_TASK TO CARRY OUT_
Wherever a line in the records contains the word "answers", return that line.

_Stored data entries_
Ltac core n Hp Hm Hs :=
  injection Hp as <-; eapply (serve_core n _ _ _ _ _ _ _ eq_refl); [|exact Hm|exact Hs|]; [reflexivity|].
(** C17: Each operation answers over HTTP as it does over a queue. A POST to the
    path of an operation, by a client that asks neither for a page nor for a
    stream and without an idempotency layer, makes the same call on the domain in
    the same world as the router of the queues, and answers with its output or an
    error of the same kind: whenever the two decoders of that operation read the
    body alike, be it as one request or as malformed (they differ on a body over
    the limit, on unknown fields and on text after the value). *)
Theorem rest_dispatch_agree op path r w c w' x :
  op_path op = Some path -> h_method r = "POST"%string -> path_segments (h_path r) = path ->
  wantsHTML r = false -> wantsStream r = false -> reads_same ps dec op (h_body r) ->
  Handle (svc s (locale r)) dec op (h_body r) w = Done (w', x) ->
  exists resp, serving r (w, c) = Done ((w', c), Some (render resp)) /\ answers resp x.
Proof.
  intros Hp Hm Hs Hh Hst Hr Hx. unfold op_path in Hp. unfold Handle in Hx. unfold reads_same in Hr. cbv zeta in *.
  destruct (str_eqb op "sign"); [core 0%nat Hp Hm Hs; by eapply (one_agrees _ _ _ _ _ _ _ (with_values r [])); [exact Hr|exact Hx]|].
  destruct (str_eqb op "verify"); [core 2%nat Hp Hm Hs; exact (verify_agrees (with_values r []) _ _ _ Hh Hr Hx)|].
  destruct (str_eqb op "verify-at"); [core 3%nat Hp Hm Hs; by eapply (one_agrees _ _ _ _ _ _ _ (with_values r [])); [exact Hr|exact Hx]|].
  destruct (str_eqb op "archive"); [core 10%nat Hp Hm Hs; by eapply (one_agrees _ _ _ _ _ _ _ (with_values r [])); [exact Hr|exact Hx]|].
  destruct (str_eqb op "extract"); [core 4%nat Hp Hm Hs; by eapply (one_agrees _ _ _ _ _ _ _ (with_values r [])); [exact Hr|exact Hx]|].
  destruct (str_eqb op "cert-info"); [core 5%nat Hp Hm Hs; by eapply (one_agrees _ _ _ _ _ _ _ (with_values r [])); [exact Hr|exact Hx]|].
  destruct (str_eqb op "cert-validate"); [core 6%nat Hp Hm Hs; by eapply (one_agrees _ _ _ _ _ _ _ (with_values r [])); [exact Hr|exact Hx]|].
  destruct (str_eqb op "sign-batch"); [core 7%nat Hp Hm Hs; by eapply (many_agrees _ _ _ _ _ _ _ _ (with_values r [])); [exact Hst|exact Hr|exact Hx]|].
  destruct (str_eqb op "verify-batch"); [core 8%nat Hp Hm Hs; by eapply (many_agrees _ _ _ _ _ _ _ _ (with_values r [])); [exact Hst|exact Hr|exact Hx]|].
  destruct (str_eqb op "extract-batch"); [core 11%nat Hp Hm Hs; by eapply (many_agrees _ _ _ _ _ _ _ _ (with_values r [])); [exact Hst|exact Hr|exact Hx]|].
  destruct (str_eqb op "cert-info-batch"); [core 12%nat Hp Hm Hs; by eapply (many_agrees _ _ _ _ _ _ _ _ (with_values r [])); [exact Hst|exact Hr|exact Hx]|].
  destruct (str_eqb op "cert-validate-batch"); [core 13%nat Hp Hm Hs; by eapply (many_agrees _ _ _ _ _ _ _ _ (with_values r [])); [exact Hst|exact Hr|exact Hx]|].
  done.
Qed.
End Equivalence.
(** ** Where a browser is sent *)
Section Redirects.
  Context {V St F DD KS : Type} `{Challenge.ChallengeStoreLaws St}.
  Variable v : Challenge.verifier V.
  Variable now : V -> time.
  Variable rand_id : M V (res goerr string).
  Variable add_query : string -> list (string * string) -> option string.
  Variable cfg : Oidc.Oidc.Config.
  Variable clients : gmap string Oidc.Oidc.Client.
Notation W := (@Oidc.Oidc.pstate V St).
Notation complete := (Oidc.Oidc.CompleteAuthorization v now rand_id add_query cfg clients).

_TASK SOLUTION_
(** C17: Each operation answers over HTTP as it does over a queue. A POST to the
    the same world as the router of the queues, and answers with its output or an
  exists resp, serving r (w, c) = Done ((w', c), Some (render resp)) /\ answers resp x.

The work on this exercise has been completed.